## Your task
The required output is the lines below from the line containing "old ← gets (λ s, lk_locked (lock_of l s));" to the line containing "Definition is_free (l", inclusive, retyped exactly. No other lines belong in it.

## Entries shown
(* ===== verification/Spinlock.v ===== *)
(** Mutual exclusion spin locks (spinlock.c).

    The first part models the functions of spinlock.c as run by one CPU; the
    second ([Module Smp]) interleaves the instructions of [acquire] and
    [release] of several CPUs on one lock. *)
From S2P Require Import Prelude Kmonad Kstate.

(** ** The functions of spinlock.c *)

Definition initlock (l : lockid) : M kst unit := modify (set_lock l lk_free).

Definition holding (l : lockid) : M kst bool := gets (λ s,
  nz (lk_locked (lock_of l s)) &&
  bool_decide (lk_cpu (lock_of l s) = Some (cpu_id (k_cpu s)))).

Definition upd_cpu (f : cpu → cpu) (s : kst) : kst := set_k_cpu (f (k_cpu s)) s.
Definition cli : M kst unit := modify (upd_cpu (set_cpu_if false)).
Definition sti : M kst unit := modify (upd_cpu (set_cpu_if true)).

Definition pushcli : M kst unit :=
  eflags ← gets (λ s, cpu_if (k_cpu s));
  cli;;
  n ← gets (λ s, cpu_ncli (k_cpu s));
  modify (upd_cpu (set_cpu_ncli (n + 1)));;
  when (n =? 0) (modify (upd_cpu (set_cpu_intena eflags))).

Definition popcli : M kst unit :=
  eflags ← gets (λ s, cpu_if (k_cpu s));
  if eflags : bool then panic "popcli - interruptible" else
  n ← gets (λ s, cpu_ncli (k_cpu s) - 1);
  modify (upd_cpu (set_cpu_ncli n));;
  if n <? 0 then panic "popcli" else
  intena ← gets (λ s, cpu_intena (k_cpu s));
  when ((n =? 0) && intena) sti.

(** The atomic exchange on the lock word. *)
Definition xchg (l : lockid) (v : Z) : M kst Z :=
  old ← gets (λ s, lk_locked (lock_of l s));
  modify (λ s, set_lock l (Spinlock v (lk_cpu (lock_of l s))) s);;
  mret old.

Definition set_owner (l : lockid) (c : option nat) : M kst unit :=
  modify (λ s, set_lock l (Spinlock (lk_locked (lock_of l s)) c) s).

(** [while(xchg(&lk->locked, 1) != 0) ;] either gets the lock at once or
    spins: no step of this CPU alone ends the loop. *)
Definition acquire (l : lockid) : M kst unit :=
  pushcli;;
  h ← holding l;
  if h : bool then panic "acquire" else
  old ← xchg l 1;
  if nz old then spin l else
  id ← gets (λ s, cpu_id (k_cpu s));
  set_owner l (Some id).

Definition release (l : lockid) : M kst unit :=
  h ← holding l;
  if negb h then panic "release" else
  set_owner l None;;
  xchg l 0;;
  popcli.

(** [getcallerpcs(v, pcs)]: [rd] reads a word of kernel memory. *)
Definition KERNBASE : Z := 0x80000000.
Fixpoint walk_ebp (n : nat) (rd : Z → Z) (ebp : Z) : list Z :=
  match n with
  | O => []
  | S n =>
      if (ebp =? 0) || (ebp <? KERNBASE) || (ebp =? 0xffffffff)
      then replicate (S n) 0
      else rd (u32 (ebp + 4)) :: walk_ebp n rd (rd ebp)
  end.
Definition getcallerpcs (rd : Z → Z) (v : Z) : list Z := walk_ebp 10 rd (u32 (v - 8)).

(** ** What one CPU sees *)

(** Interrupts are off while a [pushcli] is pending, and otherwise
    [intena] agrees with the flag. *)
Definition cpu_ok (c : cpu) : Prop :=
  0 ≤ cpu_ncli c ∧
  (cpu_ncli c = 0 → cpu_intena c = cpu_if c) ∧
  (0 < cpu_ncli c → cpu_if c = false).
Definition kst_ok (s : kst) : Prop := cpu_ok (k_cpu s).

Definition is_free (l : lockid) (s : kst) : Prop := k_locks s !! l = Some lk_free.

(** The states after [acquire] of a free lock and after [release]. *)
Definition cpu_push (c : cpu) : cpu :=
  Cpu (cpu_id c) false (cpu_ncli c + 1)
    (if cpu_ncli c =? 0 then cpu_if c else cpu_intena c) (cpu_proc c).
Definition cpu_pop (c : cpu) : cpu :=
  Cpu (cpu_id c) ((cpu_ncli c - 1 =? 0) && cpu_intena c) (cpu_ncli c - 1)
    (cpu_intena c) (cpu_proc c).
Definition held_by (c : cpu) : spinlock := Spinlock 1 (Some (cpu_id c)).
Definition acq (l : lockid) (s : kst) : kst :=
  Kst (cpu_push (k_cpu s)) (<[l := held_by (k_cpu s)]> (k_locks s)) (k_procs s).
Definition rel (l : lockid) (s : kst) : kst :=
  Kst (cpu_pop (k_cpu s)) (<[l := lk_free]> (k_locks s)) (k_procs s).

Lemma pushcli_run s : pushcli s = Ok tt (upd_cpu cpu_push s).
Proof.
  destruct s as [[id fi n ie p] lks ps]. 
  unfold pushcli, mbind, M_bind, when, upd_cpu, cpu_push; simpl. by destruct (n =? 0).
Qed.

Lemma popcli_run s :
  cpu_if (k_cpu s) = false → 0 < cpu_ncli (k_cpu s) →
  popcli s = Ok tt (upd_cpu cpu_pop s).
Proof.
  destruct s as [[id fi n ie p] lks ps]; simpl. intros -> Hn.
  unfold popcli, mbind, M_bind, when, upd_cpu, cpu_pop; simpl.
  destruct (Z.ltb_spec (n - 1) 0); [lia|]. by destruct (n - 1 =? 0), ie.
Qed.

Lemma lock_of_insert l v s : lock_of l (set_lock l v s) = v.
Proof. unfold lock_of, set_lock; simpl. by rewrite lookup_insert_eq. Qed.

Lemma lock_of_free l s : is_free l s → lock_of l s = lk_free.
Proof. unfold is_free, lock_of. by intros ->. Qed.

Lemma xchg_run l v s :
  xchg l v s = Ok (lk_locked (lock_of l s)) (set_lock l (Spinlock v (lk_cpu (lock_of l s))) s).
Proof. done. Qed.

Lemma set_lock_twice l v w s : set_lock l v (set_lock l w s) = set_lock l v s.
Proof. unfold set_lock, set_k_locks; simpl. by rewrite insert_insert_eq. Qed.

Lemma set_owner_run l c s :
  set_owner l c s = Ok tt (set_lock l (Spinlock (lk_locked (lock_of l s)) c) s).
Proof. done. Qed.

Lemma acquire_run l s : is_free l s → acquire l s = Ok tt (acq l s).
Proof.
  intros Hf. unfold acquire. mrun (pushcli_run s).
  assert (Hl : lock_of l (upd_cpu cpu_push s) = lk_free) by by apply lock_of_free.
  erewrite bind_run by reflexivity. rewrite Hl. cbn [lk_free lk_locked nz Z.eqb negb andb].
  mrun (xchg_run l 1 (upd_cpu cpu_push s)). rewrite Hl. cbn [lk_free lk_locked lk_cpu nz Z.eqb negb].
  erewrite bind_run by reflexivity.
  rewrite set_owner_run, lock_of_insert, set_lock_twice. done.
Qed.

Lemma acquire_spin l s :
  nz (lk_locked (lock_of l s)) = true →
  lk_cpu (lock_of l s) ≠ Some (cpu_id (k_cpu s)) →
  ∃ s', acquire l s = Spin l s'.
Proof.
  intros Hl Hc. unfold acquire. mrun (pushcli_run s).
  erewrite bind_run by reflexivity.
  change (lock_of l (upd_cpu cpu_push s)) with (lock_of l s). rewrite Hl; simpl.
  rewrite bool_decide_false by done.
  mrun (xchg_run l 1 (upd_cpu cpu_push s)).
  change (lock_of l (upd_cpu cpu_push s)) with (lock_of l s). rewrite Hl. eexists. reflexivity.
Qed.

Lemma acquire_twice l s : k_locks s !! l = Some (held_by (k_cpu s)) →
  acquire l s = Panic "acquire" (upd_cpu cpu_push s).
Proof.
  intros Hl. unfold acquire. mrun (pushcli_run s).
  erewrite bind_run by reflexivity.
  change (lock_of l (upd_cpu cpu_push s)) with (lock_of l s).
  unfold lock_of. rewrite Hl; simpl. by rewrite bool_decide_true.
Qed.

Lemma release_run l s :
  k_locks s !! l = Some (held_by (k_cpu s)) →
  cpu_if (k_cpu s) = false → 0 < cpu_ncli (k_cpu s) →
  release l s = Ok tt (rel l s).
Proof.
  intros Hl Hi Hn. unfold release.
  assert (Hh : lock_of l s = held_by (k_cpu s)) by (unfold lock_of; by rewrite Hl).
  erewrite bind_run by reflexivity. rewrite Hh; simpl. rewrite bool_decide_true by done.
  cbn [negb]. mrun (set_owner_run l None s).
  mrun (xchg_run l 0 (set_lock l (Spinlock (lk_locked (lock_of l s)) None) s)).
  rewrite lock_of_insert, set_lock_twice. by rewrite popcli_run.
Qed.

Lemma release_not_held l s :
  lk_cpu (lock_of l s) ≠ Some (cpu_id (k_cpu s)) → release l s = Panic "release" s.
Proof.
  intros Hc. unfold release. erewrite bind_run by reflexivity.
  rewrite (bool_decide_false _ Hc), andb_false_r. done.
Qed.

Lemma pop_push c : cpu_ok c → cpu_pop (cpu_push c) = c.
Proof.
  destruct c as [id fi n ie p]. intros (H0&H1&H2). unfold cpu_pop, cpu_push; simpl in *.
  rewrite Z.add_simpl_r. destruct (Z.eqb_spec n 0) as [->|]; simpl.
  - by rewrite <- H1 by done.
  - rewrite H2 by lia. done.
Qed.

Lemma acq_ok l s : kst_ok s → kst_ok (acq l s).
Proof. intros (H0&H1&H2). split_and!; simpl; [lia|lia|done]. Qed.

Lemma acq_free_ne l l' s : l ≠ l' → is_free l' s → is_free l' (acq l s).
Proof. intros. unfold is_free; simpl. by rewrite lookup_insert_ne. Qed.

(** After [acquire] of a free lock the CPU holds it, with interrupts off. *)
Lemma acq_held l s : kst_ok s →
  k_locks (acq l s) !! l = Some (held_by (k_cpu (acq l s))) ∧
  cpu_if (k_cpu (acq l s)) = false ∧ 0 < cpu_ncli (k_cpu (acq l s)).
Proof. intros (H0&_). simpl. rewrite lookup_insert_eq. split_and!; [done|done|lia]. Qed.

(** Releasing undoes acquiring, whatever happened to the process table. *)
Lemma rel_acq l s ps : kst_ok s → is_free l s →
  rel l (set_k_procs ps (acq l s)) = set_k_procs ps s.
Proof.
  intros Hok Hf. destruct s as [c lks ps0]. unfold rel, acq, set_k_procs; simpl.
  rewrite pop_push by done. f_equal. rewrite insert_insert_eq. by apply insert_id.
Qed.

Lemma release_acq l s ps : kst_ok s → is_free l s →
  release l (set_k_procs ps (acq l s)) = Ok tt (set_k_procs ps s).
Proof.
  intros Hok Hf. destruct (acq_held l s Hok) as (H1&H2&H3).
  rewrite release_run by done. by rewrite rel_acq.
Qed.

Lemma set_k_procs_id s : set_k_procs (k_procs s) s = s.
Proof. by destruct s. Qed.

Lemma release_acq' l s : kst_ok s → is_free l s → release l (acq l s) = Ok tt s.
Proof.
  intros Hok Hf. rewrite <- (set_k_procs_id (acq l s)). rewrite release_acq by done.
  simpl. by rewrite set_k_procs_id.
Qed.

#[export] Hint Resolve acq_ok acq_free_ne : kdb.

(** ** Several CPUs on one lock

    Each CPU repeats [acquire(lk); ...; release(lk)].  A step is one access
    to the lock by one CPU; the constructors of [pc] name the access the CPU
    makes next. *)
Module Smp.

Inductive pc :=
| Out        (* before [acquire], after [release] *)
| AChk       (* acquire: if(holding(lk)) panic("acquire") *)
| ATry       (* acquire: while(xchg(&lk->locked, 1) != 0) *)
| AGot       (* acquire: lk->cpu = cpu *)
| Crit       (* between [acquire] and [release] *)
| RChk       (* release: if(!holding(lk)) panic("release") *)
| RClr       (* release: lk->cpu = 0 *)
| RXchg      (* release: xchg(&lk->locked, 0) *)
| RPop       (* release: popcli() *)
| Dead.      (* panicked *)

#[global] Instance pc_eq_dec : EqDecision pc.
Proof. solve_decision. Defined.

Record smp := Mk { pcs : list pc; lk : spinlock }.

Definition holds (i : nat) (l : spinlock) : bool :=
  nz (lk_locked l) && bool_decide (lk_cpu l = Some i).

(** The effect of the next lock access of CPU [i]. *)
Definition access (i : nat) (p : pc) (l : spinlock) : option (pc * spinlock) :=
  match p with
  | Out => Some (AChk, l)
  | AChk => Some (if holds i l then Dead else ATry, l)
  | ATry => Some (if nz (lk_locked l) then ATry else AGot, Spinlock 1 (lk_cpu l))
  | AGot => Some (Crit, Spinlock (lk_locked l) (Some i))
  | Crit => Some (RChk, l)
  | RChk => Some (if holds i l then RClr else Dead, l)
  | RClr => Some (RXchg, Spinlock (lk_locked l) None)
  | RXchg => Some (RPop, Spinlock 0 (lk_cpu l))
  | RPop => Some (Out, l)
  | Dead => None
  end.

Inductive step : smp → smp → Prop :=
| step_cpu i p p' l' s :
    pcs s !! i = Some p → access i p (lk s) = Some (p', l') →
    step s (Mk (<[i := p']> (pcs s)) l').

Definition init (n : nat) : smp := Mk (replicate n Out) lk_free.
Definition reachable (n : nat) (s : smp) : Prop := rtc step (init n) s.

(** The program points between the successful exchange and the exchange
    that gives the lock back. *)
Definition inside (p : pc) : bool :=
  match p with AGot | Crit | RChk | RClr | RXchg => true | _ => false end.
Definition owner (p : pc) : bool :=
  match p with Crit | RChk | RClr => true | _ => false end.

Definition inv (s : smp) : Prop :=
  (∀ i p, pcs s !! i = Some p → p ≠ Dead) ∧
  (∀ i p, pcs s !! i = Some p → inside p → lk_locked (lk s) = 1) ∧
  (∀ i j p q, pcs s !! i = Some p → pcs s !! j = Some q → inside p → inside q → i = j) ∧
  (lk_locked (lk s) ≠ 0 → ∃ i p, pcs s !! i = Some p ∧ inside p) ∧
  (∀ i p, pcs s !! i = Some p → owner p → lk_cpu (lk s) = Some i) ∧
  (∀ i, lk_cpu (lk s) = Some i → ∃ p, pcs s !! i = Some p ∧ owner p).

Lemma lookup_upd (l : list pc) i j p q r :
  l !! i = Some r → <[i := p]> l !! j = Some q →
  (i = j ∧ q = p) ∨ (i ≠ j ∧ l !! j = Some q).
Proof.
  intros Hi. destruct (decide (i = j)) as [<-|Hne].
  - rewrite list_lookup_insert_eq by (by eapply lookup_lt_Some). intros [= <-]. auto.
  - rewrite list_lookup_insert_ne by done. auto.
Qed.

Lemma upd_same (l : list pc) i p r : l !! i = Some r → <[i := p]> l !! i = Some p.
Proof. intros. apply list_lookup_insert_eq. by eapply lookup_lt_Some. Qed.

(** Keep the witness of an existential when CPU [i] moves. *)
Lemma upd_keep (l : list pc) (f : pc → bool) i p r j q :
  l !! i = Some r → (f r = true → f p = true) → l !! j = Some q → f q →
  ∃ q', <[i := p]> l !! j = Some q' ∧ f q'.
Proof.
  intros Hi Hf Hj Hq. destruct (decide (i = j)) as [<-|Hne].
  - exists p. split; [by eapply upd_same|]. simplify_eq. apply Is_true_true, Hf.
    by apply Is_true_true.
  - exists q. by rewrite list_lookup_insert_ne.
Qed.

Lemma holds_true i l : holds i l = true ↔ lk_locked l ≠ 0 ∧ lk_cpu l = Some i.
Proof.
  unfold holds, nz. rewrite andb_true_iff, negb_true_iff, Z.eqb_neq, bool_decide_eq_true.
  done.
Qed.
...
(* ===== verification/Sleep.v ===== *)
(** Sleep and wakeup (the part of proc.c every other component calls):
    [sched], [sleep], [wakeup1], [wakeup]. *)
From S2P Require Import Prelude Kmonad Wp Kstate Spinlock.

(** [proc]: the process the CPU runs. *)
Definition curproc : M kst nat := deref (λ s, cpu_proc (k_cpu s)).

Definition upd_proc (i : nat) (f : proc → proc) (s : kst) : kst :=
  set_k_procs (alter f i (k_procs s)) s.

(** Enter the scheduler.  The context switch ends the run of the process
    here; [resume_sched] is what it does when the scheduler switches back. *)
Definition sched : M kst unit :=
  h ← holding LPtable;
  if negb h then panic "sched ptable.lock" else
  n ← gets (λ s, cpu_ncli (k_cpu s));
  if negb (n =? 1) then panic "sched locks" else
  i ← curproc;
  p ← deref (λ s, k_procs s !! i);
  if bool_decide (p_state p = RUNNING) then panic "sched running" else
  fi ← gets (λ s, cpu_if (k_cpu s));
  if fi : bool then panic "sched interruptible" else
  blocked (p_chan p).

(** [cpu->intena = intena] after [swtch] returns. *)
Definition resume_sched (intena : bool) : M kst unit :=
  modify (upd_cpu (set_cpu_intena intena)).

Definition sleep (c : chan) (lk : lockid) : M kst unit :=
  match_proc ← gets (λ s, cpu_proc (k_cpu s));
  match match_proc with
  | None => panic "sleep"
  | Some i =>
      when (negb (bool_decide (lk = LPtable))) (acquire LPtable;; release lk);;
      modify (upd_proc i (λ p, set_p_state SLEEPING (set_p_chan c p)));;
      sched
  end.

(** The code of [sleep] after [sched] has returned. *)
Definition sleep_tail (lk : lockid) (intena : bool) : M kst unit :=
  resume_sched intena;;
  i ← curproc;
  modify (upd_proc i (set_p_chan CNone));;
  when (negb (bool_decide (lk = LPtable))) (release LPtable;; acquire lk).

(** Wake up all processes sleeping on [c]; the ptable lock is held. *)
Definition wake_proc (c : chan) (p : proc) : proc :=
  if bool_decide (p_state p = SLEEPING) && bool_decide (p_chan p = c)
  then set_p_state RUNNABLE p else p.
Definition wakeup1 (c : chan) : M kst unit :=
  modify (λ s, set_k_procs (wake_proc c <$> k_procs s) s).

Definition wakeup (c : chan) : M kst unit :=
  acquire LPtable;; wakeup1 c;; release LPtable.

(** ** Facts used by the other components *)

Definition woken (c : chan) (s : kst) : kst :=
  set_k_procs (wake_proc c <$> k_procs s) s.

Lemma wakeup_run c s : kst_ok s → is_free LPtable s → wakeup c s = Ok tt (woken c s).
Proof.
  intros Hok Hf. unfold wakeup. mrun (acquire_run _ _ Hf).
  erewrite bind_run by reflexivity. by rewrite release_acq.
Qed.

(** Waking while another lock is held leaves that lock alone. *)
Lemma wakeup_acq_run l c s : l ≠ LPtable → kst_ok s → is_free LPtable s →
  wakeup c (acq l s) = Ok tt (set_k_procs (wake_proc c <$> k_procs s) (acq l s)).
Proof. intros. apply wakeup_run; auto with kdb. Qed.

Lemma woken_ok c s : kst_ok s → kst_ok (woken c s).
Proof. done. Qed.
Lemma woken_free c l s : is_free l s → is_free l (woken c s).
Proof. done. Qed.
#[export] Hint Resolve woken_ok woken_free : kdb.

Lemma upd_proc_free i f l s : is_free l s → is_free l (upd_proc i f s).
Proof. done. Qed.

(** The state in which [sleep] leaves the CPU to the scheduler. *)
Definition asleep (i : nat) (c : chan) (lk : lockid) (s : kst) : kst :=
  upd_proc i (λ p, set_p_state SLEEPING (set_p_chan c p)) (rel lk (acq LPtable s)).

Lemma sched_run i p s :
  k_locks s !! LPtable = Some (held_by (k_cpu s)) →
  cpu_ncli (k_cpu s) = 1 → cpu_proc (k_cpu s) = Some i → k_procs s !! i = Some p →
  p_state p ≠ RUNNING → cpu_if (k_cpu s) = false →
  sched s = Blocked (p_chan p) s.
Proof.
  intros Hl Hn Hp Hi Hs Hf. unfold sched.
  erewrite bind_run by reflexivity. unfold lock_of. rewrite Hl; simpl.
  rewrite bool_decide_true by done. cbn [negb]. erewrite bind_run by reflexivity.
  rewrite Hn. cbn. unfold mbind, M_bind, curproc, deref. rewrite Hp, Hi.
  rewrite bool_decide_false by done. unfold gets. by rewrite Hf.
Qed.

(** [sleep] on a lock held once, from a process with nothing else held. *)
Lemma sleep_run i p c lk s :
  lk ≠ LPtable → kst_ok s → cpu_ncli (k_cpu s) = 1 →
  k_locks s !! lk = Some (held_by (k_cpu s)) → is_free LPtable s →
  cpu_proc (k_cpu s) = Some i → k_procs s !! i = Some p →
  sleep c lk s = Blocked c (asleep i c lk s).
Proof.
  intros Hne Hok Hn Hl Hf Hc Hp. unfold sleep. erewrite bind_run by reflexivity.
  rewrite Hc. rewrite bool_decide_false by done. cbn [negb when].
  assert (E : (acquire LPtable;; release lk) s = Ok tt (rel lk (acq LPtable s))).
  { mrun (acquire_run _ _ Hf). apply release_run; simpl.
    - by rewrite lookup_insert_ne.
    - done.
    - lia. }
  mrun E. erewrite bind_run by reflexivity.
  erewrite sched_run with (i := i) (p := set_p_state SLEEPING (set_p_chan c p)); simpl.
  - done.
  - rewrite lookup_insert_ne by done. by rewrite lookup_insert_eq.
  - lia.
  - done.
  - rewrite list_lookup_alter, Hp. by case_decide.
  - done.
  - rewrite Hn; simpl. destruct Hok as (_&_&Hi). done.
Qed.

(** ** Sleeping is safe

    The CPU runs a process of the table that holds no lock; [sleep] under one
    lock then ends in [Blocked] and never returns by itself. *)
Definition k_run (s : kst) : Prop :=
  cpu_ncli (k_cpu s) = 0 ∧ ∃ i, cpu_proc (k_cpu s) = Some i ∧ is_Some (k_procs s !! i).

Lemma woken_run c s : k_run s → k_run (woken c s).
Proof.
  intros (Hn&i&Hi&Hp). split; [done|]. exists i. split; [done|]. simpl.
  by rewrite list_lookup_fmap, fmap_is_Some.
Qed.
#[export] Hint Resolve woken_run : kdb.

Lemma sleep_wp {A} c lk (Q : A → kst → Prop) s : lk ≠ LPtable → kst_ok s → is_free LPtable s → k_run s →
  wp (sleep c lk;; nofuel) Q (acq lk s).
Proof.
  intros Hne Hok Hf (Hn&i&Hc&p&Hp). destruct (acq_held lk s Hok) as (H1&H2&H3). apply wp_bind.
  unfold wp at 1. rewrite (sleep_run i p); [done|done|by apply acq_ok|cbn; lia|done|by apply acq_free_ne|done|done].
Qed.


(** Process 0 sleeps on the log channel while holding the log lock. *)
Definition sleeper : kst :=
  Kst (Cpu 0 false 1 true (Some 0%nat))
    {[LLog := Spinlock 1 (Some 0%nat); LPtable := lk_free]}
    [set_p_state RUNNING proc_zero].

## Written answer
  old ← gets (λ s, lk_locked (lock_of l s));
  modify (λ s, set_lock l (Spinlock v (lk_cpu (lock_of l s))) s);;
  mret old.

Definition set_owner (l : lockid) (c : option nat) : M kst unit :=
  modify (λ s, set_lock l (Spinlock (lk_locked (lock_of l s)) c) s).

(** [while(xchg(&lk->locked, 1) != 0) ;] either gets the lock at once or
    spins: no step of this CPU alone ends the loop. *)
Definition acquire (l : lockid) : M kst unit :=
  pushcli;;
  h ← holding l;
  if h : bool then panic "acquire" else
  old ← xchg l 1;
  if nz old then spin l else
  id ← gets (λ s, cpu_id (k_cpu s));
  set_owner l (Some id).

Definition release (l : lockid) : M kst unit :=
  h ← holding l;
  if negb h then panic "release" else
  set_owner l None;;
  xchg l 0;;
  popcli.

(** [getcallerpcs(v, pcs)]: [rd] reads a word of kernel memory. *)
Definition KERNBASE : Z := 0x80000000.
Fixpoint walk_ebp (n : nat) (rd : Z → Z) (ebp : Z) : list Z :=
  match n with
  | O => []
  | S n =>
      if (ebp =? 0) || (ebp <? KERNBASE) || (ebp =? 0xffffffff)
      then replicate (S n) 0
      else rd (u32 (ebp + 4)) :: walk_ebp n rd (rd ebp)
  end.
Definition getcallerpcs (rd : Z → Z) (v : Z) : list Z := walk_ebp 10 rd (u32 (v - 8)).

(** ** What one CPU sees *)

(** Interrupts are off while a [pushcli] is pending, and otherwise
    [intena] agrees with the flag. *)
Definition cpu_ok (c : cpu) : Prop :=
  0 ≤ cpu_ncli c ∧
  (cpu_ncli c = 0 → cpu_intena c = cpu_if c) ∧
  (0 < cpu_ncli c → cpu_if c = false).
Definition kst_ok (s : kst) : Prop := cpu_ok (k_cpu s).

Definition is_free (l : lockid) (s : kst) : Prop := k_locks s !! l = Some lk_free.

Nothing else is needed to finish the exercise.